Whether that was veiled criticism of Nick Faldo is subject to speculation. Westwood made it clear, however, that this European team is on the same page in practice, at parties and in the team room.

Next up come the matches, which get under way on Friday morning at Celtic Manor. The pairings for the opening session were to be announced later Thursday afternoon, although Westwood made it clear he would have no qualms leading off.

“Not at all,” Westwood said. “I’m going to go out there and try and hit the first fairway in my match. Try and knock it on the green, try and win that first hole, and try and win a point. And I want to see 11 people following me. I think when push comes to shove, if I get out there – chest out, chin up – try and show them how it’s done.
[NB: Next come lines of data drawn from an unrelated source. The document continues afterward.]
(** [try: body except ...: handler].  [handler e] is [None] when no except
    clause matches [e]; an exception raised by the handler is not caught
    again. *)
Definition try_except {A} (body : M A) (handler : exn -> option (M A)) : M A :=
  fun fs =>
    let o := body fs in
    match value o with
    | Ret _ => o
    | Raise e =>
        match handler e with
        | Some h => let o' := h (disk o) in
                    Out (trace o ++ trace o')%list (disk o') (value o')
        | None => o
        end
    end.

(** [print(s)]: one line on standard output. *)
Definition print (s : string) : M unit := emit (EPrint s).

(** ** The script *)

Section Script.

Variable w : World.

Definition print_header (text : string) : M unit :=
  print (PyStr.nl +:+ PyStr.repeat "=" 60) ;;
  print ("  " +:+ text) ;;
  print (PyStr.repeat "=" 60).

Definition print_step (step : Z) (text : string) : M unit :=
  print (PyStr.nl +:+ pretty step +:+ ". " +:+ text) ;;
  print (PyStr.repeat "-" 40).

Definition check_python_version : M bool :=
  let version := version_info w in
  let required_major := 3 in
  let required_minor := 8 in
  print ("Python version: " +:+ pretty (major version) +:+ "."
         +:+ pretty (minor version) +:+ "." +:+ pretty (micro version)) ;;
  if (required_major <=? major version) && (required_minor <=? minor version)
  then
    print "✅ Python version is compatible" ;;
    ret true
  else
    print ("❌ Python " +:+ pretty required_major +:+ "."
           +:+ pretty required_minor +:+ "+ is required") ;;
    ret false.

(** [subprocess.check_call(cmd)]: 0 when the child exits with 0, otherwise
    [CalledProcessError]; no timeout.  The text of the exception is
    shortened: its only caller catches it without looking at it. *)
Definition check_call (cmd : list string) : M Z :=
  emit (ESpawn cmd) ;;
  match subprocess w cmd with
  | Completed rc _ =>
      if rc =? 0 then ret 0
      else raise (CalledProcessError rc
                    ("Command returned non-zero exit status " +:+ pretty rc +:+ "."))
  | Failed e => raise e
  end.

Definition install_package (package : string) : M bool :=
  try_except
    (check_call [executable w; "-m"; "pip"; "install"; package] ;;
     ret true)
    (fun e => match e with
              | CalledProcessError _ _ => Some (ret false)
              | _ => None
              end).

(** [importlib.import_module(name)]. *)
Definition importlib_import_module (name : string) : M unit :=
  emit (EImport name) ;;
  match import_module w name with
  | None => ret tt
  | Some e => raise e
  end.

(** [for x in l: body], with the variables the body updates passed along. *)
Fixpoint for_each {A S : Type} (l : list A) (body : S -> A -> M S) (acc : S) : M S :=
  match l with
  | [] => ret acc
  | x :: l' => acc' <- body acc x ;; for_each l' body acc'
  end.

Definition required_packages : list (string * string) :=
  [ ("streamlit", "streamlit");
    ("google-generativeai", "google.generativeai");
    ("langchain", "langchain");
    ("langchain-community", "langchain_community");
    ("langchain-core", "langchain_core");
    ("langchain-qdrant", "langchain_qdrant");
    ("qdrant-client", "qdrant_client");
    ("pypdf", "pypdf");
    ("beautifulsoup4", "bs4");
    ("agno", "agno");
    ("requests", "requests");
    ("numpy", "numpy");
    ("python-dotenv", "dotenv") ].

(** The body of the loop of [check_and_install_dependencies]; [results] is
    the list built so far. *)
Definition check_package (results : list (string * bool)) (p : string * string)
  : M (list (string * bool)) :=
  let '(package_name, import_name) := p in
  try_except
    (importlib_import_module import_name ;;
     print ("✅ " +:+ package_name +:+ " is installed") ;;
     ret (results ++ [(package_name, true)])%list)
    (fun e => match e with
              | ImportError _ =>
                  Some (print ("❌ " +:+ package_name +:+ " is not installed. Installing...") ;;
                        ok <- install_package package_name ;;
                        if ok then
                          print ("✅ Successfully installed " +:+ package_name) ;;
                          ret (results ++ [(package_name, true)])%list
                        else
                          print ("❌ Failed to install " +:+ package_name) ;;
                          ret (results ++ [(package_name, false)])%list)
              | _ => None
              end).

(** The loop, over any package table. *)
Definition check_packages (packages : list (string * string))
  : M (list (string * bool)) :=
  for_each packages check_package [].

Definition check_and_install_dependencies : M (list (string * bool)) :=
  check_packages required_packages.

(** [os.getenv(name)]. *)
Definition os_getenv (name : string) : M (option string) :=
  emit (EGetenv name) ;;
  ret (environ w !! name).

Definition env_vars : list (string * string) :=
  [ ("GOOGLE_API_KEY", "Google AI API Key");
    ("QDRANT_API_KEY", "Qdrant API Key");
    ("QDRANT_URL", "Qdrant URL");
    ("EXA_API_KEY", "Exa AI API Key (Optional)") ].

(** The body of the loop of [check_environment_variables].  [if value:]
    holds for a value that is neither [None] nor the empty string. *)
Definition check_env_var (_ : unit) (p : string * string) : M unit :=
  let '(var_name, description) := p in
  value <- os_getenv var_name ;;
  match value with
  | Some (String _ _ as value) =>
      let masked_value :=
        if (8 <? String.length value)%nat
        then PyStr.take 8 value +:+ "..."
        else value in
      print ("✅ " +:+ description +:+ ": " +:+ masked_value)
  | _ =>
      let optional := PyStr.contains "(Optional)" description in
      let status := if optional then "⚠️" else "❌" in
      print (status +:+ " " +:+ description +:+ ": Not set")
  end.

Definition check_environment_variables : M unit :=
  for_each env_vars check_env_var tt.

(** [subprocess.run(cmd, capture_output=True, text=True, timeout=...)]:
    return code and captured standard output.  Whether the timeout expires
    is the world's answer [Failed (TimeoutExpired _)]. *)
Definition subprocess_run (cmd : list string) (timeout : Z) : M (Z * string) :=
  emit (ESpawn cmd) ;;
  match subprocess w cmd with
  | Completed rc out => ret (rc, out)
  | Failed e => raise e
  end.

Definition test_streamlit : M bool :=
  try_except
    (result <- subprocess_run [executable w; "-m"; "streamlit"; "version"] 10 ;;
     if fst result =? 0 then
       print "✅ Streamlit is working correctly" ;;
       print ("   Version: " +:+ PyStr.strip (snd result)) ;;
       ret true
     else
       print "❌ Streamlit test failed" ;;
       ret false)
    (fun e => if is_Exception e
              then Some (print ("❌ Streamlit test error: " +:+ exn_str e) ;;
                         ret false)
              else None).

Definition env_template : string :=
  PyStr.unlines
  [ "# API Keys for Agentic RAG Application";
    "# Copy this file to .env and fill in your actual API keys";
    "";
    "# Required: Google AI API Key";
    "# Get from: https://aistudio.google.com/";
    "GOOGLE_API_KEY=your_google_api_key_here";
    "";
    "# Required: Qdrant Vector Database";
    "# Get from: https://cloud.qdrant.io/";
    "QDRANT_API_KEY=your_qdrant_api_key_here";
    "QDRANT_URL=https://your-cluster.cloud.qdrant.io:6333";
    "";
    "# Optional: Exa AI for web search";
    "# Get from: https://exa.ai/";
    "EXA_API_KEY=your_exa_api_key_here" ].

(** [with open(path, "w") as f: f.write(data)].  Opening truncates the file;
    a failed write leaves what the world says reached the file. *)
Definition write_file (path data : string) : M unit :=
  fun fs =>
    match open_w w path with
    | Some e => Out [EOpen path] fs (Raise e)
    | None =>
        match write w path data with
        | Some (e, partial) =>
            Out [EOpen path; EWrite path data] (<[path := partial]> fs) (Raise e)
        | None =>
            Out [EOpen path; EWrite path data] (<[path := data]> fs) (Ret tt)
        end
    end.

Definition create_env_template : M bool :=
  try_except
    (write_file ".env.template" env_template ;;
     print "✅ Created .env.template file" ;;
     print "   Copy this to .env and fill in your API keys" ;;
     ret true)
    (fun e => if is_Exception e
              then Some (print ("❌ Failed to create .env.template: " +:+ exn_str e) ;;
                         ret false)
              else None).

(** The end-of-stage summary of step 2 in [main]. *)
Definition report_dependencies (results : list (string * bool)) : M unit :=
  let failed_packages := map fst (List.filter (fun r => negb (snd r)) results) in
  match failed_packages with
  | _ :: _ =>
      print (PyStr.nl +:+ "❌ Failed to install packages: "
             +:+ PyStr.join ", " failed_packages) ;;
      print "Please install them manually using:" ;;
      for_each failed_packages
        (fun _ pkg => print ("   pip install " +:+ pkg)) tt
  | [] =>
      print (PyStr.nl +:+ "✅ All dependencies are installed")
  end.

Definition main : M bool :=
  print_header "Agentic RAG Setup and Environment Check" ;;
  (* Step 1: Check Python version *)
  print_step 1 "Checking Python Version" ;;
  ok <- check_python_version ;;
  if negb ok then
    print (PyStr.nl +:+ "❌ Setup failed: Incompatible Python version") ;;
    ret false
  else
  (* Step 2: Install dependencies *)
  print_step 2 "Checking and Installing Dependencies" ;;
  results <- check_and_install_dependencies ;;
  report_dependencies results ;;
  (* Step 3: Test Streamlit *)
  print_step 3 "Testing Streamlit" ;;
  test_streamlit ;;
  (* Step 4: Check environment variables *)
  print_step 4 "Checking Environment Variables" ;;
  check_environment_variables ;;
  (* Step 5: Create environment template *)
  print_step 5 "Creating Environment Template" ;;
  create_env_template ;;
  (* Final instructions *)
  print_header "Setup Complete!" ;;
  print (PyStr.nl +:+ "Next steps:") ;;
  print "1. Copy .env.template to .env" ;;
  print "2. Fill in your API keys in the .env file" ;;
  print "3. See API_KEYS_SETUP.md for detailed instructions on getting API keys" ;;
  print "4. Run the application with: streamlit run main.py" ;;
  print (PyStr.nl +:+ "For help with API keys, see: API_KEYS_SETUP.md") ;;
  ret true.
“I think we’ve got 11 great players that are well capable of following me through there and playing to the best of their ability.”

In some respects, this is a new role for him.

No other European on this team has played in more Ryder Cups. He is all but assured of becoming the No. 2 player in the world, and on the cusp of replacing Tiger Woods at No. 1. The only question is his rust.

Westwood was the runner-up at the Masters and the British Open, playing some of the best golf of his career after winning the Order of Merit on the European Tour a year ago. Then came a nagging calf injury that reached a point where Westwood felt it was best to take six weeks off for rest and rehabilitation.

That meant missing the PGA Championship, the final major. And it meant he wouldn’t play a competitive round until his name was announced on the first tee at Celtic Manor for the most intense golf of the year.

Is he ready?

“I don’t have too many concerns,” he said. “I don’t have concern with the competitive edge. I’ve played well in the practice rounds, and I don’t see how that’s going to change in the competitive rounds. And when the match itself starts, I think I’ll be up for it even more.”

The only question is whether he has the stamina to go all five matches.

Westwood played every session from his debut at Valderrama in 1997 until Faldo sat him out on the Saturday morning at Valhalla. But with so much rain in Wales, and more on the way at Celtic Manor, the course is soggy, hilly and difficult to walk.

European captain Colin Montgomerie has said he would play all 12 of his players on Friday, and it might be best not to play anyone all five times before the Sunday singles to keep them fresh.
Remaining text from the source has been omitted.